Board decides fate of name change, passes resolution


Alyssa Boos

People converse while waiting for the board meeting to start. This meeting happened on November 8, 2021, and started at 6 pm.

Last night on November 8, 2021, the Seaman District Board of Education held their monthly board meeting where parents, community members, staff, alumni, and students got to speak on their opinions of the name change. 

The board was not slated to make a decision until December, but after much community discussion, the board unanimously passed a resolution keeping the name Seaman associated with the district, while also distancing themselves from the man who founded the district. 

President of the board, Keith Griffin, stated, “[Seaman USD 345] prides itself on being an increasingly diverse school district that values and supports the personal identities  of all its school students and staff, while acknowledging that more work must be done to address the issues of racism and bullying.”

Before the start of the board meeting at 6 pm, protesters gathered outside of the Seaman Education Center. This protest was planned mostly by students and community members, who came out to show their support for the name change. 

“Today we are all gathered here to protest the name of Seaman High School. Fred Seaman was a member of the KKK and we do not stand for that. We do not support the racism that goes on in our school and I am here today to defend those that can not defend themselves. I want to show that our school can be a welcoming environment and that starts with the growth of the name change,” sophomore Madison Wabaunsee stated on a breaking news Clipper clip. 

While there was not a counter protest, many of the people who believe the name should not change were in the building getting seats. 

At this board meeting students, staff, alumni, and community members shared their opinions on a variety of topics during the public address portion of the meeting. While some participants brought up mask mandates for pre-K through sixth grade, the majority of speakers focused on the name change. 

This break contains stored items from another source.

(* ===== verification/MainLoop.v ===== *)
(** * The main loop as a whole (src/core/main.c)

    The turns of Supervisor.v put together with the rings of ShmRing.v, the graph of
    Topology.v and the interface of TuiSystem.v: no turn reads or writes outside a
    ring, the invariants of rings, graph and interface hold at every turn, what one
    turn reads and shows, and when the loop ends.  The loop is used with any plugin
    manager that obeys the laws of PluginMgr.v. *)

From S2P Require Import Prelude CFloat Telemetry ShmRing HopAlias Logic Gatekeeper GateSetup Topology KeySlots JsonScan PluginConfig RpcConn.
From S2P Require Import PluginHost Draw TuiState PluginRender PluginMgr TreeOrder TuiView TuiInput TuiSystem.
From S2P Require Import Supervisor.

(** ** Keys and the graph *)

(** A key changes at most the control-plane flag of one node. *)
Definition flips (t t' : nsr_topology_state_t) : Prop :=
  t' = t \/ exists i n, nodes t !! i = Some n /\ t' = flip_control t (Some (i, n)).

Jennifer Gilbert, an alumni of the Class of 1992 and a mother of a sixth grade student in the district, stated, “As an alumni and mother of a current Seaman student I want to state that I am opposed to the name change, and I am not alone. Many in the community have voiced to me their concerns and opposition to the name change as well. Tuesday’s election results confirm just how adamant the community is regarding this issue. Unfortunately, cancel culture has infiltrated our district. People have forgotten that if you don’t learn from our history you are bound to repeat it. Changing the name does not erase the history of the school and does nothing to better it either.”

Many parents and community members spoke up for keeping the name, while many students, some staff, and some parents, spoke up for the name change. 

Kate Eckert, a sophomore at Seaman High School, shared her opinion on what the name Seaman represents if the board decided to keep it. 

“If we refuse to change the name it sends a clear message to the students, we are not the priority. The words we use to represent ourselves reflect who we are. Changing the name won’t necessarily end the discrimination and racism within our school but it will communicate that you care about combating it. Listen to your students, the people who you are supposed to be representing. The words we use matter, the name needs to be changed.”

Both sides of the argument were represented during the public comment portion. 

After hearing from students, staff, parents, alumni, and community members, the board of education decided to pass a resolution on the name change, despite the original plans to make a decision in December of 2021. 

Detailed in the resolution are five sections. 

In the first section, president of the board, Keith Griffin, reads, “The actions, conduct, and beliefs in regard to Fred Seaman’s involvement in the KKK are condemned by the board of education, including the racist beliefs of the KKK.”

The second section of the resolution states that “all references to Fred Seaman, including his image and likeness shall be removed and permanently banned from all district buildings, “ with exception of a museum installation outlined in section three.  

Students who are a part of the museum class at the high school are encouraged to create an exhibit that will display Fred A. Seaman’s “repulsive involvement and associate with the KKK”. This display’s purpose is… 

For section four, Seaman USD 345 says that it understands that it must address racism and bullying that occurs within the school district and community. The board says the district will “engage our community in discussions about diversity, while celebrating the fact that others experiences may be different than ours.”

As a conclusion to the resolution, Seaman USD 345 decided to disavow any association with Fred A. Seaman. The resolution states that, “From this point forward, the district and its buildings shall be associated with the Seaman community, and its long and proud history, that has developed over the past 100 plus years, and not the individual who initially founded the high school.”

As the community remains divided on the situation and the decision last night, president Keith Griffin added, “I ask that everyone remember that we are all in this together, and our ability to succeed comes from the support of those around us.”